Acusado de estupro e assédio sexual de estudantes universitárias, historiador Paulino Cardoso comenta denúncias pela primeira vez. Advogadas criticam desdobramentos dos casos

por Juliana Sayuri Larissa Linder em

Paulino Cardoso era coordenador do Núcleo de Estudos Afro-Brasileiros, no Centro de Ciências Humanas e da Educação da Universidade do Estado de Santa Catarina (Faed-Udesc). Era. No último Dia Internacional da Mulher, 8 de março, o professor foi acusado de assédio sexual por dez alunas – uma das acusações inclui estupro. A universidade abriu sindicância, a polícia instaurou inquérito e as manifestações ficaram marcadas pela hashtag #MeuProfessorAbusador.

Em entrevista exclusiva à Tpm, Cardoso comenta as acusações pela primeira vez. “Digo aqui com todas as letras: isso nunca ocorreu.”

A entrevista foi feita por e-mail, a pedido da fonte, que autorizou a revelação de sua identidade. As autoras das denúncias seguem sob sigilo.

A palavra dele

Em junho, a Polícia Civil de Florianópolis indiciou o professor por “perturbação da tranquilidade”: o delegado minimizou a acusação para uma contravenção penal de menor potencial ofensivo, que prevê pena de prisão simples (15 a 60 dias) e multa.
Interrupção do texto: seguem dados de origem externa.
Lemma move_accounts ops o : sound ops -> sound (ops ++ [o]) /\ accounts ops o.
Proof.
  intros Hs. destruct o as [race raw|rc| | | | |]; [by apply deliver_accounts|..]; destruct Hs as (Hl & Hc & H1 & H2 & H3);
    unfold sound, accounts, owed_event, owed_fast, owed_report; rewrite live_snoc, open_snoc; cbn [closing negb];
    rewrite ?andb_true_r, ?andb_false_r; unfold seen, seen_fast, seen_errs, bounded;
    destruct (run ops) as [l ev fa er]; cbn [step w_loader w_events w_fast w_errs] in *.
  - unfold poll. rewrite Hc. destruct (open ops); cbn [negb andb]; [|by rewrite Hc, !app_nil_r].
    destruct (rc <? 0); [|by rewrite Hc, !app_nil_r; case_match; rewrite ?app_nil_r]. cbn [set_queues out fastOut errs loaded closed].
    pose proof (try_send_bounded errsCap (PollError rc) (errs l) H3). rewrite try_send_eq in *. change errsCap with 16%nat in *.
    rewrite Hc, !app_nil_r, app_assoc. done.
  - unfold Load. rewrite Hl. cbn [snd]. rewrite ?Hl, ?Hc, !app_nil_r. by case_match; rewrite ?app_nil_r.
  - unfold Close. rewrite Hl. cbn [negb snd out fastOut errs loaded closed]. rewrite ?Hl, !app_nil_r. by case_match; rewrite ?app_nil_r.
  - destruct (out l) as [|e q] eqn:E; cbn [w_loader w_events w_fast w_errs set_queues out fastOut errs loaded closed];
      rewrite ?Hl, ?Hc, ?E, !app_nil_r, <- ?app_assoc; cbn [length] in *; case_match; rewrite ?app_nil_r; split_and!; first [done|lia].
  - destruct (fastOut l) as [|e q] eqn:E; cbn [w_loader w_events w_fast w_errs set_queues out fastOut errs loaded closed];
      rewrite ?Hl, ?Hc, ?E, !app_nil_r, <- ?app_assoc; cbn [length] in *; case_match; rewrite ?app_nil_r; split_and!; first [done|lia].
  - destruct (errs l) as [|e q] eqn:E; cbn [w_loader w_events w_fast w_errs set_queues out fastOut errs loaded closed];
      rewrite ?Hl, ?Hc, ?E, !app_nil_r, <- ?app_assoc; cbn [length] in *; case_match; rewrite ?app_nil_r; split_and!; first [done|lia].
Qed.

Lemma run_accounts ops :
  sound ops /\ seen (run ops) = over owed_event ops /\ seen_fast (run ops) = over owed_fast ops
  /\ seen_errs (run ops) = over owed_report ops.
Proof.
  induction ops as [|o ops (Hs & E1 & E2 & E3)] using rev_ind.
  { unfold sound, seen, seen_fast, seen_errs, bounded. simpl. split_and!; try done; lia. }
  destruct (move_accounts ops o Hs) as (Hs' & A1 & A2 & A3). split; [done|].
  by rewrite live_snoc, !over_snoc, A1, A2, A3, E1, E2, E3.
Qed.

(** No event queue was full when a record arrived. *)
Definition never_full (ops : list op) : Prop :=
  forall i, (i < length ops)%nat ->
  (length (out (w_loader (run (take i ops)))) < 256)%nat /\ (length (fastOut (w_loader (run (take i ops)))) < 256)%nat.

Lemma over_all {A} (f : list op -> op -> list A) (g : op -> list A) ops :
  (forall i o, ops !! i = Some o -> f (take i ops) o = g o) -> over f ops = concat (g <$> ops).
Proof.
  intros H. unfold over. f_equal. rewrite <- (imap_const g). apply imap_ext. intros i o Ho. by apply H.
Qed.

Lemma open_take ops i : open ops = true -> open (take i ops) = true.
Proof.
  unfold open. rewrite !forallb_forall. setoid_rewrite <- list_elem_of_In. intros H o Ho. apply H.
  by apply elem_of_take in Ho as (j & Ho & _); eapply list_elem_of_lookup_2.
Qed.

Lemma parsed_concat ops :
  parsed ops = concat ((fun o => match o with Deliver _ raw => option_list (decoded raw) | _ => [] end) <$> ops).
Proof.
  unfold parsed. induction ops as [|o ops IH]; [done|]. csimpl.
  destruct o as [race raw| | | | | |]; csimpl; rewrite <- IH; try done. by destruct (decoded raw).
Qed.

Lemma deliver_code ops race raw :
  closed (w_loader (run ops)) = negb (open ops) ->
  (edr_deliver_event (w_loader (run ops)) race raw).1
  = if open ops && (bool_decide (decoded raw = None) || negb (bool_decide (owed_event ops (Deliver race raw) = []))) then 0 else -1.
Proof.
  intros Hc. unfold edr_deliver_event, owed_event, decoded. rewrite Hc. destruct (open ops); [|done]. cbn [negb andb].
  destruct (ParseEvent raw) as [e|err]; [|by rewrite bool_decide_eq_true_2].
  unfold try_send, outCap. destruct (_ <? _)%nat, race as [[]|]; reflexivity.
Qed.

Lemma kept_up ops :
  open ops = true -> never_full ops ->
  over owed_event ops = parsed ops /\ over owed_fast ops = filter (fun e => fast_type (Type_ e)) (parsed ops).
Proof.
  intros Ho Hn.
  assert (forall i o, ops !! i = Some o -> owed_event (take i ops) o = match o with Deliver _ raw => option_list (decoded raw) | _ => [] end
    /\ owed_fast (take i ops) o = match o with Deliver _ raw => filter (fun e => fast_type (Type_ e)) (option_list (decoded raw)) | _ => [] end) as H.
  { intros i o Hi. destruct (Hn i (lookup_lt_Some _ _ _ Hi)) as [H1 H2]. apply Nat.ltb_lt in H1, H2.
    assert (negb (closing o) = true) as Hcl.
    { unfold open in Ho. rewrite forallb_forall in Ho. apply Ho, list_elem_of_In. by eapply list_elem_of_lookup_2. }
    destruct o as [race raw| | | | | |]; try done. unfold owed_event, owed_fast. rewrite (open_take ops i Ho), H1, H2.
    unfold closing in Hcl. destruct (decoded raw) as [e|]; [|done]. change (option_list (Some e)) with [e]. cbn [andb]. rewrite filter_cons, filter_nil.
    destruct race; [done|]. split; [done|]. by destruct (fast_type (Type_ e)). }
  rewrite (over_all owed_event _ ops (fun i o Hi => proj1 (H i o Hi))), (over_all owed_fast _ ops (fun i o Hi => proj2 (H i o Hi))).
  rewrite parsed_concat. split; [done|]. clear. induction ops as [|o ops IH]; [done|]. csimpl. rewrite filter_app, IH.
  by destruct o.
Qed.

End Live.

(** C34. Delivery to the agent, under any interleaving of ring-buffer records, poll
    errors, reads of the three channels and [Close], a [Close] in the middle of
    a hand-over included: the event channel carries exactly the records that
    decode, arrived before the loader was closed and found room (or lost the
    race with that [Close]), in order and once each; the fast channel exactly
    those of the enforcement types among them for which it had room; the error
    channel exactly the poll errors and the dropped records for which it had
    room.  A hand-over answers zero exactly when the loader was open and the
    record was queued or cannot be decoded.  No queue exceeds its capacity, and
    as long as the loader is open and the readers keep up nothing is lost. *)
Theorem delivery_exact ops :
  let w := Live.run ops in
  Live.seen w = Live.over Live.owed_event ops /\ Live.seen_fast w = Live.over Live.owed_fast ops
  /\ Live.seen_errs w = Live.over Live.owed_report ops
  /\ (forall race raw, (Live.edr_deliver_event (Live.w_loader w) race raw).1
       = if Live.open ops && (bool_decide (Live.decoded raw = None) || negb (bool_decide (Live.owed_event ops (Live.Deliver race raw) = [])))
         then 0 else -1)
  /\ Live.bounded (Live.w_loader w)
  /\ (Live.open ops = true -> Live.never_full ops ->
      Live.seen w = Live.parsed ops /\ Live.seen_fast w = filter (fun e => fast_type (Type_ e)) (Live.parsed ops)).
Proof.
  intros w. destruct (Live.run_accounts ops) as ((Hl & Hc & Hb) & E1 & E2 & E3).
  split; [done|]. split; [done|]. split; [done|]. split; [|split; [done|]].
  - intros race raw. by apply Live.deliver_code.
  - unfold w. rewrite E1, E2. apply Live.kept_up.
Qed.

(** A loader that was closed cannot be loaded again. *)
Example reload_after_close_refused :
  (Live.Load (Live.Close (Live.Load Live.new).2).2).1 = Some ErrAlreadyLoaded.
Proof. reflexivity. Qed.

(** ** The in-memory loader *)

Module Fake.

(** Where the pump goroutine is: at the head of its loop, blocked in the select
    on [wakeup] and [stop], holding an event it is about to send, or gone. *)
Inductive pc := Idle | Waiting | Holding (e : Event) | Exited.

(** [signals] counts the injecting goroutines that have appended their event and
    not yet tried the send on [wakeup]; [taken] is what the reader received. *)
Record loader := mkFake {
  pending : list Event; cursor : nat; out : list Event; fastOut : list Event; errs : nat;
  wakeup : bool; signals : nat; pump : pc; started : bool; closed : bool; taken : list Event;
}.

Definition NewFakeLoader (events : list Event) : loader :=
  mkFake events 0 [] [] 0 false 0 Idle false false [].

Definition outCap : nat := 32.
Definition fastCap : nat := 32.
Definition errsCap : nat := 16.

(** The event with the time source's time when it has none; [zero] is Go's zero
    time in nanoseconds. *)
Definition zero : Z := -62135596800 * second.
Definition stamp (now : Z) (e : Event) : Event :=
  if e.(Timestamp) == zero
  then mkEvent e.(Type_) now e.(PID) e.(PPID) e.(TGID) e.(UID) e.(Reserved) e.(Comm) e.(Filename) e.(DAddr) e.(DPort) e.(Family)
  else e.
Definition stamped (e e' : Event) : Prop := exists now, e' = stamp now e.

Definition Load (f : loader) : option loader_err * loader :=
  if f.(started) then (Some ErrAlreadyLoaded, f)
  else (None, mkFake f.(pending) f.(cursor) f.(out) f.(fastOut) f.(errs) f.(wakeup) f.(signals) f.(pump) true f.(closed) f.(taken)).

(** [Inject] up to the unlock, and its send on [wakeup]. *)
Definition Inject (f : loader) (e : Event) : loader :=
  if f.(closed) || negb f.(started) then f
  else mkFake (f.(pending) ++ [e]) f.(cursor) f.(out) f.(fastOut) f.(errs) f.(wakeup) (S f.(signals)) f.(pump) f.(started) f.(closed) f.(taken).
Definition Signal (f : loader) : loader :=
  mkFake f.(pending) f.(cursor) f.(out) f.(fastOut) f.(errs) true (pred f.(signals)) f.(pump) f.(started) f.(closed) f.(taken).

Definition InjectError (f : loader) : loader :=
  if f.(closed) || negb f.(started) then f
  else mkFake f.(pending) f.(cursor) f.(out) f.(fastOut) (if (f.(errs) <? errsCap)%nat then S f.(errs) else f.(errs))
         f.(wakeup) f.(signals) f.(pump) f.(started) f.(closed) f.(taken).

(** [Close] up to [close(f.stop)]; it then waits for the pump to exit. *)
Definition Close (f : loader) : option loader_err * loader :=
  if negb f.(started) then (Some ErrNotLoaded, f)
  else (None, mkFake f.(pending) f.(cursor) f.(out) f.(fastOut) f.(errs) f.(wakeup) f.(signals) f.(pump) f.(started) true f.(taken)).

Definition set_pump (f : loader) (p : pc) : loader :=
  mkFake f.(pending) f.(cursor) f.(out) f.(fastOut) f.(errs) f.(wakeup) f.(signals) p f.(started) f.(closed) f.(taken).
A acusação foi acolhida pela promotoria e agora o processo segue no Ministério Público de Santa Catarina.

Em julho, o MP arquivou o outro inquérito, referente à acusação de estupro. Paralelamente, ainda corre uma sindicância interna na universidade, que tem sido prorrogada a cada 30 dias desde março. O trabalho é sigiloso e ainda não foi emitido nenhum comunicado.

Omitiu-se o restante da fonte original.